• _INSTRUCTIONS FOR THE TASK_:
Write only how many lines of the listing below include the string "clock".

• _GIVEN RECORDS_:
******************************
Lemma file_write_emits (E : Env) (l : log_line) :
  (forall ok, G (EWrite ok l)) -> emits G (file_write E l) (fun _ => True).
Proof. intros H. apply (emits_call E (fun ok => EWrite ok l) H). Qed.

Lemma file_flush_emits (E : Env) :
  (forall ok, G (EFlush ok)) -> emits G (file_flush E) (fun _ => True).
Proof. intros H. apply (emits_call E EFlush H). Qed.

Lemma subprocess_run_emits (E : Env) (a c : string) (f g : float) :
  (forall ok, G (ECurl ok a c f g)) -> emits G (subprocess_run E a c f g) (fun _ => True).
Proof. intros H. apply (emits_call E (fun ok => ECurl ok a c f g) H). Qed.
End Emits.

Section Allowed.
Variable E : Env.
Variable D : Defaults.

Lemma update_log_allowed (ts : Z) (f g : float) (is_start is_end : bool) :
  emits (allowed E D)
    (update_log E D ts script_version f (color D) g (starttemp D) (og D) is_start is_end)
    (fun _ => True).
Proof.
  unfold update_log. apply emits_try.
  - eapply emits_bind with (Q := fun l =>
      forall ok, allowed E D (EWrite ok l)).
    + destruct is_start; [apply emits_ret; intros ok; constructor|].
      destruct is_end; [| apply emits_ret; intros ok; constructor].
      eapply emits_bind; [apply file_write_emits; intros ok; constructor|].
      intros _ _. apply emits_ret. intros ok. constructor.
    + intros l Hl. eapply emits_bind; [apply file_write_emits; exact Hl|].
      intros _ _. apply file_flush_emits. intros ok. constructor.
  - intros e. apply emits_emit. constructor.
Qed.

Lemma execute_curl_command_allowed (f g : float) :
  emits (allowed E D) (execute_curl_command E (ip D) (color D) f g) (fun _ => True).
Proof.
  unfold execute_curl_command. apply emits_try.
  - apply subprocess_run_emits. intros ok. constructor.
  - intros e. apply emits_emit. constructor.
Qed.

Section Loop.
Variable dir : direction.
Variable end_temp : Z.
Variable tcpi final : float.

Lemma tick_allowed (i : Z) (st : Locals) :
  0 <= i < time D * 60 ->
  emits (allowed E D)
    (tick E D dir tcpi final (time D * 60) (clock E 0) (starttemp D) i st)
    (fun _ => True).
Proof.
  intros Hi. unfold tick.
  eapply emits_bind; [apply emits_lift|]. intros t _.
  eapply emits_bind; [apply emits_lift|]. intros f _.
  eapply emits_bind; [apply emits_ask|]. intros ts _.
  eapply emits_bind; [apply update_log_allowed|]. intros _ _.
  eapply emits_bind; [apply execute_curl_command_allowed|]. intros _ _.
  eapply emits_bind; [apply emits_lift|]. intros change _.
  cbv zeta.
  eapply emits_bind; [apply emits_ask|]. intros c (q & ->).
  eapply emits_bind; [apply emits_lift|]. intros fi Hfi.
  eapply emits_bind with (Q := fun _ => True); [| intros _ _; apply emits_ret; exact I].
  destruct (0 <? fi - (clock E q - clock E 0))%float eqn:S;
    [| apply emits_ret; exact I].
  apply emits_emit. apply (may_sleep E D i q fi Hi Hfi S).
Qed.

Lemma loop_allowed (fuel : nat) : forall (i : Z) (st : Locals),
  0 <= i -> (fuel <> 0%nat -> i + Z.of_nat fuel <= time D * 60) ->
  emits (allowed E D)
    (loop E D dir end_temp tcpi final (time D * 60) (clock E 0) (starttemp D) fuel i st)
    (fun _ => True).
Proof.
  induction fuel as [|fuel IH]; intros i st H0 Hn; simpl; [apply emits_ret; exact I|].
  destruct (reached dir end_temp (start_temp st)); [apply emits_ret; exact I|].
  specialize (Hn ltac:(discriminate)).
  eapply emits_bind; [apply tick_allowed; lia|].
  intros st' _. apply IH; lia.
Qed.
End Loop.
End Allowed.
******************************
• _EXERCISE RESULT_:
3